Accepted for/Published in: JMIR Formative Research
Date Submitted: Apr 12, 2023
Open Peer Review Period: Apr 12, 2023 - Jun 7, 2023
Date Accepted: Aug 15, 2023
(closed for review but you can still tweet)
Investigating the Readability, Linguistic Psychological and Emotional Characteristics of Digital Dementia Information Written in the English Language: Multitrait-Multimethod Text Analysis
ABSTRACT
Background:
Past research has found that people with dementia are searching for digital dementia information in peer-reviewed medical research articles, dementia advocacy and medical organizations, and blogs written by other people with dementia. This past work has also demonstrated that people with dementia do not perceive digital dementia information to be emotionally or cognitively accessible.
Objective:
In this study, we sought to investigate the readability, linguistic psychological and emotional characteristics, and target audiences of digital dementia information. We conducted a textual analysis of three different types of text-based dementia information, 300 medical articles, 35 websites, and 50 blogs.
Methods:
We assessed the text readability using the Flesch Reading Ease and Flesch Kincaid Grade Level measurements, as well as the tone, analytical thinking, clout, authenticity and word frequencies with a natural language processing tool: Linguistic Inquiry and Word Count Generator.

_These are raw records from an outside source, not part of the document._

(* ===== verification/ResourceLimits.v ===== *)
(** Resource limits (resource_limits.hpp, resource_limits_private.hpp and
    resource_limits.cpp): the moving averages of block usage, the elastic
    virtual limits, and the gas an account pays for cpu, net and ram, first
    from its reserved gas and then from its core tokens.

    A method of [resource_limits_manager] is a function on [database]; where it
    throws, the caller's undo session discards what it changed, so a thrown
    exception carries no database.  Logging to deep-mind is left out. *)
From Stdlib Require Import ZArith Lia ZifyBool.
From stdpp Require Import base tactics numbers list gmap.
From S2P Require Import Prelude Raw CoreAsset.
#[local] Open Scope Z_scope.

(** ** Arithmetic on wider integers *)

Definition u128 (z : Z) : Z := z mod 2 ^ 128.
Definition uint64_max : Z := 2 ^ 64 - 1.
Definition uint128_max : Z := 2 ^ 128 - 1.

(** A division: undefined when the divisor is zero. *)
Definition c_div (a b : Z) : result Z :=
  _ ← EOS_ASSERT (negb (b =? 0)) undefined_behavior; mret (a / b).

(** [-x] on [int64_t]: undefined at the least value. *)
Definition neg_i64 (x : Z) : result Z := i64_result (- x).

Definition verify_add_u64 (a b : Z) : result unit :=
  EOS_ASSERT (b <=? uint64_max - a) calc_overflow_exception.

Definition verify_add_i64 (a b : Z) : result unit :=
  if (0 <? a) && (0 <? b) then EOS_ASSERT (b <=? int64_max - a) calc_overflow_exception
  else if (a <? 0) && (b <? 0) then EOS_ASSERT (int64_min - a <=? b) calc_overflow_exception
  else mret tt.

Definition verify_multiply (a b : Z) : result unit :=
  if negb (a =? 0) && negb (b =? 0)
  then EOS_ASSERT (b <=? uint64_max / a) calc_overflow_exception
  else mret tt.

Record ratio : Type := Ratio { numerator : Z; denominator : Z }.

Definition ratio_eqb (a b : ratio) : bool :=
  (numerator a =? numerator b) && (denominator a =? denominator b).

(** [value * r] on an unsigned type whose largest value is [tmax]. *)
Definition ratio_mul (tmax value : Z) (r : ratio) : result Z :=
  _ ← EOS_ASSERT ((numerator r =? 0) || (value <=? tmax / numerator r)) rate_limiting_state_inconsistent;
  c_div ((value * numerator r) mod (tmax + 1)) (denominator r).

Definition integer_divide_ceil (num den : Z) : Z :=
  num / den + (if 0 <? num mod den then 1 else 0).

(** [downgrade_cast<uint64_t>] of an unsigned value. *)
Definition downgrade_cast_u64 (val : Z) : result Z :=
  _ ← EOS_ASSERT ((0 <=? val) && (val <=? uint64_max)) rate_limiting_state_inconsistent;
  mret val.

(** ** Accumulators *)

Definition rate_limiting_precision : Z := 1000 * 1000.
Abbreviation Precision := rate_limiting_precision.
Definition max_raw_value : Z := uint64_max / Precision.

Record usage_accumulator : Type := UsageAccumulator {
  last_ordinal : Z;
  value_ex : Z;
  consumed : Z
}.

Definition usage_accumulator_init : usage_accumulator := UsageAccumulator 0 0 0.

Definition average (a : usage_accumulator) : Z := integer_divide_ceil (value_ex a) Precision.

(** The extended average [value_ex] decayed to [ordinal]. *)
Definition decay_u64 (last value ordinal window_size : Z) : result Z :=
  if ordinal <? last + window_size
  then ratio_mul uint64_max value
         (Ratio (u64 (window_size - u32 (ordinal - last))) window_size)
  else mret 0.

Definition accumulator_add (a : usage_accumulator) (units ordinal window_size : Z)
    : result usage_accumulator :=
  _ ← EOS_ASSERT (units <=? max_raw_value) rate_limiting_state_inconsistent;
  _ ← EOS_ASSERT (units <=? uint64_max - consumed a) rate_limiting_state_inconsistent;
  _ ← EOS_ASSERT (negb (window_size =? 0)) undefined_behavior;
  contrib ← downgrade_cast_u64 (integer_divide_ceil (u128 (units * Precision)) window_size);
  _ ← EOS_ASSERT (contrib <=? uint64_max - value_ex a) rate_limiting_state_inconsistent;
  a ← (if last_ordinal a =? ordinal then mret a
       else
         _ ← EOS_ASSERT (last_ordinal a <? ordinal) resource_limit_exception;
         v ← decay_u64 (last_ordinal a) (value_ex a) ordinal window_size;
         mret (UsageAccumulator ordinal v (integer_divide_ceil v Precision)));
  mret (UsageAccumulator (last_ordinal a) (u64 (value_ex a + contrib)) (u64 (consumed a + units))).

(** [exponential_decay_accumulator]. *)
Record decay_accumulator : Type := DecayAccumulator {
  d_last_ordinal : Z;
  d_value_ex : Z
}.

Definition value_ex_at (a : decay_accumulator) (ordinal window_size : Z) : result Z :=
  if d_last_ordinal a <? ordinal then
    if ordinal <? d_last_ordinal a + window_size then
      v ← ratio_mul uint128_max (d_value_ex a)
            (Ratio (u128 (window_size - u32 (ordinal - d_last_ordinal a))) window_size);
      downgrade_cast_u64 v
    else mret 0
  else mret (d_value_ex a).

Definition value_at (a : decay_accumulator) (ordinal window_size : Z) : result Z :=
  v ← value_ex_at a ordinal window_size; mret (integer_divide_ceil v Precision).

We also conducted a thematic analysis to categorize the target audiences for each information source and used these categorizations for further statistical analysis.
Results:
The median Flesch-Kincaid Grade Level readability score for all types of information (N=1139) was 12.1, and the median Flesch Reading Ease score was 38.6, revealing that the readability scores of all three information types were higher than the minimum requirement (7th-8th grade level and 50-70). We found that medical articles had significantly higher word count and analytical thinking scores as well as significantly lower clout, authenticity, and emotional tone scores than websites and blogs. Further, blogs had significantly higher word count and authenticity scores but lower analytical scores than websites. Using thematic analysis, we found that the majority of the blogs (156/227) and websites (399/612) were targeted at people with dementia. Website information targeted towards a general audience had significantly lower readability scores. Additionally, website information targeting people with dementia had higher word count and lower emotional tone ratings. The information on websites targeting caregivers had significantly higher clout and lower authenticity scores.
Conclusions:
Our findings indicate there is an abundance of digital dementia information available and targeted towards people with dementia, but this information is not readable by a general audience. This is problematic when considering that people with less than 12 years of education are at a higher risk of developing dementia. We suggest dementia digital content creators’ lower readability scores to be more accessible to a general audience. Further, our findings demonstrate digital dementia information has a negative tone, which may be a contributing factor to the mental health crisis many people with dementia face after receiving a diagnosis. Therefore, we call for content creators to focus efforts on providing information in a way that does not perpetuate the overly negative narrative surrounding dementia.